The Brighton Criteria were originally developed for vaccination-related anaphylaxis. However, clinical features overlap with VCD/ILO and particularly a sensation of a tight throat, hoarse voice, and respiratory distress may be indistinguishable. Differentiation of lower airway from upper airway wheeze may be difficult, adding to diagnostic uncertainty.
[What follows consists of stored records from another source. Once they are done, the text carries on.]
Definition translates (m : mem) (tabs : gmap Z Z) (e : entries) : Prop :=
  ∀ va, is_u32 va →
    match e !! page_of va with
    | Some x => pt_lookup m tabs va = entry_word x
    | None => Z.testbit (pt_lookup m tabs va) 0 = false
    end.

(** [k] pages from [v] mapped to the frames from [p]. *)
Definition map_range (e : entries) (v p perm k : Z) : entries :=
  foldr (λ i e, <[v + i * page_size := (p + i * page_size, perm)]> e) e (seqZ 0 k).

(** No page of the [k] from [v]. *)
Definition unmap_range (e : entries) (v k : Z) : entries :=
  filter (λ x, ¬ (v ≤ x.1 < v + k * page_size)) e.

Lemma page_aligned_diff a v : page_aligned a → page_aligned v → ∃ i, a = v + i * page_size.
Proof.
  unfold page_aligned, page_size. intros. exists (a / 0x1000 - v / 0x1000).
  Z.div_mod_to_equations. lia.
Qed.

Lemma map_range_fold_lookup (e : entries) v p perm l i :
  foldr (λ i (e : entries), <[v + i * page_size := (p + i * page_size, perm)]> e) e l !! (v + i * page_size) =
    if decide (i ∈ l) then Some (p + i * page_size, perm) else e !! (v + i * page_size).
Proof.
  induction l as [|j l IH]; cbn [foldr].
  { rewrite decide_False; [done|]. by intros ?%elem_of_nil. }
  rewrite lookup_insert, IH. destruct (decide (v + j * page_size = v + i * page_size)) as [Heq|Hne].
  - assert (j = i) as -> by (unfold page_size in Heq; lia). rewrite decide_True; [done|by left].
  - apply decide_ext. rewrite elem_of_cons. naive_solver.
Qed.

Lemma map_range_lookup e v p perm k a :
  page_aligned v → page_aligned a →
  map_range e v p perm k !! a =
    if decide (v ≤ a < v + k * page_size) then Some (p + (a - v), perm) else e !! a.
Proof.
  intros Hv Ha. destruct (page_aligned_diff a v) as [i ->]; [done..|].
  unfold map_range. rewrite map_range_fold_lookup. replace (v + i * page_size - v) with (i * page_size) by lia.
  apply decide_ext. rewrite elem_of_seqZ. unfold page_size. lia.
Qed.

Lemma map_range_0 e v p perm : map_range e v p perm 0 = e.
Proof. done. Qed.

Lemma map_range_1 e v p perm : map_range e v p perm 1 = <[v := (p, perm)]> e.
Proof. unfold map_range. simpl. by rewrite !Z.add_0_r. Qed.

Lemma unmap_range_lookup e v k a :
  unmap_range e v k !! a = if decide (v ≤ a < v + k * page_size) then None else e !! a.
Proof.
  apply option_eq. intros x. unfold unmap_range. rewrite map_lookup_filter_Some. simpl.
  case_decide; naive_solver.
Qed.

Section rep.
Context {E : Env} {EL : EnvLaws E} {fails : Prop}.
Local Abbreviation wp := (wpo fails).
Implicit Types (s : Machine) (F : gset Z) (tabs : gmap Z Z) (e : entries).

Record pt_rep s (root : Z) tabs F e : Prop := {
  pr_own : pt_own s root tabs F;
  pr_trans : translates (m_mem s) tabs e;
  pr_ok : map_Forall entry_ok e;
}.

Lemma is_u32_page_of va : is_u32 va → is_u32 (page_of va).
Proof. unfold is_u32, U32, page_of, page_size. intros. Z.div_mod_to_equations. lia. Qed.

Lemma pt_rep_wf s root tabs F e : pt_rep s root tabs F e → pt_wf (m_mem s) root tabs.
Proof. intros []. by eapply po_wf. Qed.

Lemma pt_rep_ok s root tabs F e : pt_rep s root tabs F e → mach_ok s.
Proof. intros []. by eapply po_ok. Qed.

(** A change of state that keeps the table's pages keeps what it represents. *)
Lemma pt_rep_same s s' root tabs F F' e :
  pt_rep s root tabs F e → mach_ok s' → same_on (pt_pages root tabs) (m_mem s) (m_mem s') →
  pt_pages root tabs ## F' → live s' = pt_pages root tabs ∪ F' →
  pt_rep s' root tabs F' e.
Proof.
  intros [Hown Htr Hok] Hm Hag Hd Hl. split; [by eapply pt_own_same| |done].
  intros va Hva. specialize (Htr va Hva).
  rewrite (pt_lookup_same (m_mem s) _ root); [done|done|apply Hown|].
  eapply same_on_weaken; [|exact Hag]. unfold pt_pages. set_solver +.
Qed.
Lemma pt_rep_agree s s' root tabs F F' e :
  pt_rep s root tabs F e → mach_ok s' → agree (pt_pages root tabs) (m_mem s) (m_mem s') →
  pt_pages root tabs ## F' → live s' = pt_pages root tabs ∪ F' →
  pt_rep s' root tabs F' e.
Proof. intros Hrep Hok Hag. eapply pt_rep_same; [exact Hrep|exact Hok|by apply agree_same]. Qed.

Lemma pt_rep_disj s root tabs F e : pt_rep s root tabs F e → pt_pages root tabs ## F.
Proof. intros []. by eapply po_disj. Qed.

Lemma pt_rep_live s root tabs F e : pt_rep s root tabs F e → live s = pt_pages root tabs ∪ F.
Proof. intros []. by eapply po_live. Qed.

(** ** map as insertion *)

Lemma mapped_translates m tabs m' tabs' e v p perm k :
  page_aligned v → translates m tabs e → mapped m tabs m' tabs' v p perm k →
  translates m' tabs' (map_range e v p perm k).
Proof.
  intros Hv Htr Hm va Hva. specialize (Htr va Hva). specialize (Hm va Hva).
  rewrite map_range_lookup by (done || apply page_of_aligned). rewrite Hm.
  pose proof (page_of_range va) as Hr.
  assert (v ≤ page_of va < v + k * page_size ↔ v ≤ va < v + k * page_size) as Hiff.
  { destruct (page_aligned_diff (page_of va) v) as [i Hi]; [apply page_of_aligned|done|].
    unfold page_size in *. lia. }
  destruct (decide (v ≤ va < _)); [rewrite decide_True by tauto|rewrite decide_False by tauto]; done.
Qed.

Lemma map_range_ok e v p perm k :
  page_aligned v → page_aligned p → 0 ≤ v → 0 ≤ p →
  v + k * page_size < U32 → p + k * page_size < U32 → perm_ok perm →
  map_Forall entry_ok e → map_Forall entry_ok (map_range e v p perm k).
Proof.
  intros Hv Hp Hv0 Hp0 Hvk Hpk Hperm He a x Hx.
  unfold map_range in Hx.
  assert (∀ i, i ∈ seqZ 0 k → entry_ok (v + i * page_size) (p + i * page_size, perm)) as Hin.
  { intros i Hi%elem_of_seqZ. unfold entry_ok; cbn. unfold is_u32, page_size in *.
    split_and!; try (apply page_aligned_add; [done|apply (page_aligned_mul i)]); try lia; done. }
  revert a x Hx. induction (seqZ 0 k) as [|i l IH]; intros a x Hx; simpl in Hx; [by eapply He|].
  rewrite lookup_insert in Hx. case_decide; simplify_eq; [apply Hin; by left|].
  eapply IH; [|done]. intros j Hj. apply Hin. by right.
Qed.

Definition map_rep_post s root tabs F e (v p perm n : Z) (r : option unit) s' : Prop :=
  ∃ k tabs', 0 ≤ k ≤ n ∧ (r = Some tt ↔ k = n) ∧
    pt_rep s' root tabs' F (map_range e v p perm k) ∧ quiet s s' ∧
    agree F (m_mem s) (m_mem s') ∧ (size (live s') ≤ size (live s) + Z.to_nat k)%nat ∧
    new_tables tabs tabs' v k ∧ (r = None → (capacity s ≤ size (live s'))%nat).

Lemma map_rep_spec root tabs F e virt phys size perm (Q : option unit → Machine → Prop) s :
  pt_rep s root tabs F e →
  page_aligned virt → page_aligned phys → page_aligned size →
  0 ≤ virt → 0 ≤ phys → 0 ≤ size →
  virt + size < U32 → phys + size < U32 → perm_ok perm →
  (∀ r s', map_rep_post s root tabs F e virt phys perm (size / page_size) r s' → Q r s') →
  wp (map (mkPageTable root) virt phys size perm) Q s.
Proof.
  intros [Hown Htr Hok] Hv Hp Hs Hv0 Hp0 Hs0 Hvs Hps Hperm HQ.
  eapply map_spec; try done; [apply Hperm|].
  intros r s' (k & tabs' & Hk & Hr & Hown' & Hq & Hag & _ & Hsz & Hnew & Hcap & Hmap).
  assert (k * page_size ≤ size).
  { unfold page_aligned, page_size in *. Z.div_mod_to_equations. nia. }
  apply HQ. exists k, tabs'. split; [done|]. split; [done|]. split_and!; [|done..].
  split; [done|by eapply mapped_translates|]. apply map_range_ok; try done; lia.
Qed.

(** ** unmap as deletion *)

(** The frame [unmap] gives back for an entry. *)
Definition entry_frees (free : bool) (x : Z * Z) : option Z :=
  if free && (Z.testbit x.2 4 && (Z.testbit x.2 1 || Z.testbit x.2 2 || Z.testbit x.2 3))
  then Some x.1 else None.

Fixpoint frees_of e (free : bool) (n : nat) (v : Z) : list Z :=
  match n with
  | O => []
  | S n => option_list (e !! v ≫= entry_frees free) ++ frees_of e free n (v + page_size)
  end.

Lemma unmap_frees_off w : unmap_frees false w = None.
Proof. unfold unmap_frees. by rewrite andb_false_r. Qed.

Lemma unmap_frees_entry va free x :
  entry_ok va x → unmap_frees free (entry_word x) = entry_frees free x.
Proof.
  intros (_ & _ & Hp & Hu & Hok). destruct x as [p perm]. unfold entry_word; simpl in *.
  destruct free; [by rewrite leaf_frees|]. apply unmap_frees_off.
Qed.

Lemma frees_translates m tabs e free n v :
  translates m tabs e → map_Forall entry_ok e → page_aligned v → 0 ≤ v →
  v + Z.of_nat n * page_size < U32 →
  frees m tabs free n v = frees_of e free n v.
Proof.
  intros Htr Hok. revert v. induction n as [|n IH]; intros v Hv Hv0 Hvn; [done|].
  cbn [frees frees_of]. unfold page_size in Hvn.
  rewrite IH by (try apply page_aligned_next; unfold page_size; (done || lia)).
  f_equal. f_equal. assert (is_u32 v) as Hu by (unfold is_u32; lia).
  specialize (Htr v Hu). rewrite page_of_idemp in Htr by done.
  destruct (e !! v) as [x|] eqn:Hx; simpl.
  - rewrite Htr. eapply unmap_frees_entry. by apply Hok.
  - by apply unmap_frees_invalid.
Qed.

Lemma elem_of_frees_of e free n v p :
  p ∈ frees_of e free n v ↔
  ∃ i x, (i < n)%nat ∧ e !! (v + Z.of_nat i * page_size) = Some x ∧ entry_frees free x = Some p.
Proof.
  revert v. induction n as [|n IH]; intros v; cbn [frees_of].
  { rewrite elem_of_nil. split; [done|]. intros (i & x & Hi & _). lia. }
  rewrite elem_of_app, IH, elem_of_option_list, bind_Some. split.
  - intros [(x & Hx & Hp)|(i & x & Hi & Hx & Hp)].
    + exists 0%nat, x. rewrite Z.add_0_r. split; [lia|done].
    + exists (S i), x. split; [lia|]. split; [|done]. rewrite <- Hx. f_equal. lia.
  - intros ([|i] & x & Hi & Hx & Hp).
    + left. exists x. by rewrite Z.add_0_r in Hx.
    + right. exists i, x. split; [lia|]. split; [|done]. rewrite <- Hx. f_equal. lia.
Qed.

(** No frame is given back twice. *)
Definition frees_inj e (free : bool) : Prop :=
  ∀ a b x y p, e !! a = Some x → e !! b = Some y →
    entry_frees free x = Some p → entry_frees free y = Some p → a = b.

Lemma frees_of_NoDup e free n v : frees_inj e free → NoDup (frees_of e free n v).
Proof.
  intros Hinj. revert v. induction n as [|n IH]; intros v; cbn [frees_of]; [constructor|].
  apply NoDup_app. split_and!; [|intros p Hp Hq|done].
  - destruct (_ ≫= _); cbn; [apply NoDup_singleton|constructor].
  - apply elem_of_option_list, bind_Some in Hp as (x & Hx & Hp).
    apply elem_of_frees_of in Hq as (i & y & _ & Hy & Hq).
    assert (v = v + page_size + Z.of_nat i * page_size) as Heq by by eapply Hinj.
    unfold page_size in Heq. lia.
Qed.

Lemma unmapped_word_bit w : Z.testbit (unmapped_word w) 0 = false.
Proof. unfold unmapped_word. by destruct (Z.testbit w 0) eqn:?. Qed.

Lemma unmapped_translates m tabs m' e v k :
  page_aligned v → translates m tabs e → unmapped m tabs m' v k →
  translates m' tabs (unmap_range e v k).
Proof.
  intros Hv Htr Hm va Hva. specialize (Htr va Hva). specialize (Hm va Hva).
  rewrite unmap_range_lookup, Hm. pose proof (page_of_range va) as Hr.
  assert (v ≤ page_of va < v + k * page_size ↔ v ≤ va < v + k * page_size) as Hiff.
  { destruct (page_aligned_diff (page_of va) v) as [i Hi]; [apply page_of_aligned|done|].
    unfold page_size in *. lia. }
  destruct (decide (v ≤ va < _)); [rewrite decide_True by tauto|rewrite decide_False by tauto].
  - apply unmapped_word_bit.
  - done.
Qed.

Lemma unmap_range_ok e v k : map_Forall entry_ok e → map_Forall entry_ok (unmap_range e v k).
Proof.
  intros He a x. rewrite unmap_range_lookup. case_decide; [done|]. by apply He.
Qed.

Lemma unmap_rep_spec root tabs F e v size free (Q : option unit → Machine → Prop) s :
  pt_rep s root tabs F e →
  page_aligned v → page_aligned size → 0 ≤ v → 0 ≤ size → v + size < U32 →
  frees_inj e free →
  let l := frees_of e free (Z.to_nat (size / page_size)) v in
  (∀ p, p ∈ l → p ∈ F) →
  (∀ s', pt_rep s' root tabs (F ∖ list_to_set l) (unmap_range e v (size / page_size)) →
     quiet s s' → agree (F ∖ list_to_set l) (m_mem s) (m_mem s') → Q (Some tt) s') →
  wp (unmap (mkPageTable root) v size free) Q s.
Proof.
  intros [Hown Htr Hok] Hv Hs Hv0 Hs0 Hvs Hinj l Hl HQ.
  assert (frees (m_mem s) tabs free (Z.to_nat (size / page_size)) v = l) as Hf.
  { apply frees_translates; try done.
    assert (0 ≤ size / page_size) by (apply Z.div_pos; unfold page_size; lia).
    rewrite Z2Nat.id by done. unfold page_aligned, page_size in *. Z.div_mod_to_equations. lia. }
  eapply unmap_spec; try done; rewrite Hf; [by apply frees_of_NoDup|done|].
  intros s' (Hown' & Hq & Hag & Hun). apply HQ; [|done..].
  split; [done|by eapply unmapped_translates|by apply unmap_range_ok].
Qed.

(** With nothing left the table has no leaves. *)
Lemma translates_empty m root tabs : pt_wf m root tabs → translates m tabs ∅ → no_leaves m tabs.
Proof.
  intros Hwf Htr i t j Hi Hj. destruct (pw_tab _ _ _ Hwf _ _ Hi) as (Hir & _ & _).
  set (va := i * 0x400000 + j * 0x1000).
  assert (is_u32 va) as Hva by (unfold is_u32, U32; lia).
  specialize (Htr va Hva). rewrite lookup_empty in Htr. unfold pt_lookup in Htr.
  assert (vpn1 (VA_from va) = i) as H1.
  { rewrite vpn1_eq by done. unfold va. Z.div_mod_to_equations. lia. }
  assert (vpn0 (VA_from va) = j) as H0.
  { rewrite vpn0_eq by done. unfold va. Z.div_mod_to_equations. lia. }
  by rewrite H1, H0, Hi in Htr.
Qed.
A vaccine-reaction presentation with upper-airway dominant features (such as throat closure and stridor) without objective anaphylaxis manifestations hints at VCD/ILO, but anaphylaxis remains the major differential. Importantly, anaphylaxis and VCD/ILO can occur together. The critical investigation is laryngoscopy, which may confirm VCD/ILO with inappropriate laryngeal narrowing or demonstrate anaphylaxis-related angioedema. It is not clear why VCD/ILO occurs during vaccination but, because the larynx has key protective functions,4 reflex responses may result in laryngeal closure during stressful situations—such as with immunization.3 , 4
There are important caveats. Definitive VCD/ILO was only directly visualized in 5 patients but symptoms in the other 5 cases were typical of VCD/ILO. This is not unexpected because VCD/ILO is typically intermittent5 and may not have been visualized by laryngoscopy. The study was done in a single center and findings may not pertain to other locations.
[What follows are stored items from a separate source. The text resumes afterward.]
(* ===== verification/Uart.v ===== *)
(** The console: src/kernel/src/uart.rs, the printing macros of
    src/kernel/src/main.rs and the formatting they use. *)
From Stdlib Require Import Ascii String.
From S2P Require Export Vm.

(** ** Text

    A string slice is the list of its bytes. *)
Definition str (s : string) : list Z := Z.of_N ∘ N_of_ascii <$> list_ascii_of_string s.

Definition newline : list Z := [10].

(** A digit below 16, as [{:x}] prints it. *)
Definition digit (d : Z) : Z := if decide (d < 10) then 48 + d else 87 + d.

(** The digits of a 32-bit number in a base from 2 to 16: at most 32 of them. *)
Fixpoint digits (fuel : nat) (base n : Z) (acc : list Z) : list Z :=
  match fuel with
  | O => acc
  | S fuel =>
      let acc := digit (n mod base) :: acc in
      if decide (n / base = 0) then acc else digits fuel base (n / base) acc
  end.

(** [{}], [{:x}], [{:08x}] and [{:b}] of a [usize]; [{}] of a [bool];
    [{:?}] of an [Option<usize>]. *)
Definition fmt_dec (n : Z) : list Z := digits 32 10 n [].
Definition fmt_hex (n : Z) : list Z := digits 32 16 n [].
Definition fmt_hex8 (n : Z) : list Z :=
  let l := fmt_hex n in replicate (8 - length l) 48 ++ l.
Definition fmt_bin (n : Z) : list Z := digits 32 2 n [].
Definition fmt_bool (b : bool) : list Z := str (if b then "true" else "false").
Definition fmt_option (o : option Z) : list Z :=
  match o with
  | Some n => str "Some(" ++ fmt_dec n ++ str ")"
  | None => str "None"
  end.

Section uart.
Context {E : Env}.

(** A byte written to the UART's data register. *)
Definition uart_write (b : Z) : MM unit := modify (λ s, set_uart (m_uart s ++ [b]) s).

(** [uart_print]. *)
Definition uart_print (message : list Z) : MM unit := for_each message uart_write.

(** [print!] and [println!]: the text is formatted into a heap string first. *)
Definition print (text : list Z) : MM unit := uart_print text.
Definition println (text : list Z) : MM unit := uart_print (text ++ newline).

(** [debug!] prints when the static [DEBUG] is set, and nothing sets it. *)
Definition DEBUG : bool := false.
Definition debug (text : list Z) : MM unit := if DEBUG then uart_print (text ++ newline) else mret tt.

(** The panic handler: it prints the message, which core formats, and loops. *)
Definition panic_handler (info : list Z) : MM unit :=
  print (str "Something went wrong. " ++ info ++ newline);;
  spin.

(** [UartWriter]: a buffer on the stack. *)
Record UartWriter := mkUartWriter { buf : list Z; pos : nat }.

Definition UartWriter_new : UartWriter := mkUartWriter (replicate 256 0) 0.

(** [flush]. *)
Definition flush (self : UartWriter) : MM unit :=
  bytes ← slice_to (buf self) (pos self);
  for_each bytes uart_write.

(** [write_str]: what does not fit is dropped. *)
Definition write_byte (self : UartWriter) (b : Z) : MM UartWriter :=
  if decide (pos self < length (buf self))%nat then
    buf ← set_index (buf self) (pos self) b;
    mret (mkUartWriter buf (S (pos self)))
  else mret self.
Fixpoint write_str (self : UartWriter) (s : list Z) : MM UartWriter :=
  match s with
  | [] => mret self
  | b :: s => self ← write_byte self b; write_str self s
  end.

(** [kprint!]: [write!] hands the writer one piece after the other. *)
Fixpoint write_fmt (self : UartWriter) (pieces : list (list Z)) : MM UartWriter :=
  match pieces with
  | [] => mret self
  | s :: pieces => self ← write_str self s; write_fmt self pieces
  end.
Definition kprint (pieces : list (list Z)) : MM unit :=
  w ← write_fmt UartWriter_new pieces;
  flush w.
(** [kprintln!]. *)
Definition kprintln (pieces : list (list Z)) : MM unit :=
  kprint pieces;;
  kprint [newline].
End uart.

(** ** Properties *)

Section properties.
Context {E : Env}.
Implicit Types (s : Machine).

Definition put_uart (l : list Z) s : Machine := set_uart (m_uart s ++ l) s.

Lemma uart_print_spec {fails : Prop} l (Q : unit → Machine → Prop) s :
  Q tt (put_uart l s) → wpo fails (for_each l uart_write) Q s.
Proof.
  revert s. induction l as [|b l IH]; intros s HQ.
  - apply wp_ret. unfold put_uart in HQ. rewrite app_nil_r in HQ. by destruct s.
  - cbn [for_each]. apply wp_bind, wp_modify, IH. revert HQ. unfold put_uart. cbn.
    by rewrite <- app_assoc.
Qed.

(** The buffer holds the first 256 bytes written. *)
Definition holds (w : UartWriter) (l : list Z) : Prop :=
  length (buf w) = 256%nat ∧ pos w = Nat.min 256 (length l) ∧
  take (pos w) (buf w) = take 256 l.

(** The [debug!] lines print nothing. *)
Lemma debug_off text : debug text = mret tt.
Proof. done. Qed.

(** The panic handler prints its message and never returns. *)
Lemma panic_handler_spins info s : panic_handler info s = Spin.
Proof.
  assert (wpo False (print (str "Something went wrong. " ++ info ++ newline)) (λ _ _, True) s) as H by by apply uart_print_spec.
  apply wp_unfold in H as ([] & s' & H & _). unfold panic_handler, mbind, M_bind. by rewrite H.
Qed.

Section writer.
Context {fails : Prop}.
Local Abbreviation wp := (wpo fails).

Lemma write_byte_spec w l b (Q : UartWriter → Machine → Prop) s :
  holds w l → (∀ w', holds w' (l ++ [b]) → Q w' s) → wp (write_byte w b) Q s.
Proof.
  intros (Hlen & Hpos & Htake) HQ. unfold write_byte, set_index. rewrite Hlen.
  destruct (decide (pos w < 256)%nat) as [Hlt|Hge]; apply wp_ret || apply wp_bind, wp_ret, wp_ret; apply HQ;
    unfold holds; cbn [buf pos]; rewrite length_app; cbn [length].
  - assert (pos w = length l) as Hl by lia. rewrite length_insert. split_and!; [done|lia|].
    rewrite (take_S_r _ _ b) by (apply list_lookup_insert_eq; lia).
    rewrite take_insert_ge, Htake by lia. rewrite !take_ge; [done|rewrite length_app; cbn; lia|lia].
  - split_and!; [done|lia|]. rewrite Htake, take_app_le; [done|lia].
Qed.

Lemma write_str_spec t w l (Q : UartWriter → Machine → Prop) s :
  holds w l → (∀ w', holds w' (l ++ t) → Q w' s) → wp (write_str w t) Q s.
Proof.
  revert w l. induction t as [|b t IH]; intros w l H HQ; cbn [write_str].
  { apply wp_ret, HQ. by rewrite app_nil_r. }
  apply wp_bind. eapply write_byte_spec; [exact H|]. intros w1 H1. eapply IH; [exact H1|].
  intros w2 H2. apply HQ. by rewrite <- app_assoc in H2.
Qed.

Lemma write_fmt_spec pieces w l (Q : UartWriter → Machine → Prop) s :
  holds w l → (∀ w', holds w' (l ++ concat pieces) → Q w' s) → wp (write_fmt w pieces) Q s.
Proof.
  revert w l. induction pieces as [|t pieces IH]; intros w l H HQ; cbn [write_fmt concat].
  { apply wp_ret, HQ. by rewrite app_nil_r. }
  apply wp_bind. eapply write_str_spec; [exact H|]. intros w1 H1. eapply IH; [exact H1|].
  intros w2 H2. apply HQ. by rewrite <- app_assoc in H2.
Qed.
End writer.

Lemma kprint_spec {fails : Prop} pieces (Q : unit → Machine → Prop) s :
  Q tt (put_uart (take 256 (concat pieces)) s) → wpo fails (kprint pieces) Q s.
Proof.
  intros HQ. unfold kprint. apply wp_bind. eapply (write_fmt_spec pieces UartWriter_new []); [done|].
  intros w (Hlen & Hpos & Ht). unfold flush, slice_to. rewrite decide_True by lia.
  apply wp_bind, wp_ret. rewrite Ht. by apply uart_print_spec.
Qed.

(** What the panic-free run of [kprintln!] leaves. *)
Lemma kprintln_run pieces s :
  kprintln pieces s = Done tt (put_uart (take 256 (concat pieces) ++ newline) s).
Proof.
  assert (wpo False (kprintln pieces) (λ _ s', s' = put_uart (take 256 (concat pieces) ++ newline) s) s) as H.
  { unfold kprintln. apply wp_bind, kprint_spec, kprint_spec. unfold put_uart; cbn. by rewrite <- app_assoc. }
  apply wp_unfold in H as ([] & s' & Hrun & ->). exact Hrun.
Qed.

(** C38. The trap-time console never overruns and never allocates: for any pieces of
    text, no index or slice of the buffer is out of range, [kprintln!] puts the first
    256 bytes of their concatenation and a newline on the UART, and it touches neither
    memory, nor the heap or its lock, nor the CPU's interrupt state. *)
Theorem kprintln_prints pieces s :
  wp (kprintln pieces) (λ _ s', s' = put_uart (take 256 (concat pieces) ++ newline) s) s.
Proof. apply wp_unfold. eexists tt, _. split; [apply kprintln_run|done]. Qed.
End properties.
No randomized treatment studies have been performed for VCD/ILO. Acute management includes reassurance, breathing strategies such as panting to facilitate glottic aperture opening, continuous positive airway pressure, and benzodiazepines.4 In the longer term, speech-behavioral therapy is designed to regain laryngeal control.
In conclusion, clinicians should be aware that VCD/ILO can mimic anaphylaxis and that the 2 conditions may overlap. Differentiation of anaphylaxis from VCD/ILO is critical in the setting of vaccination, especially during the ongoing pandemic because diagnosing an individual with vaccine-related anaphylaxis has critical implications for future vaccination and their ability to benefit from this important treatment.
Footnotes
No funding has been received for this study.
Conflicts of interest: The authors declare that they have no relevant conflicts of interest.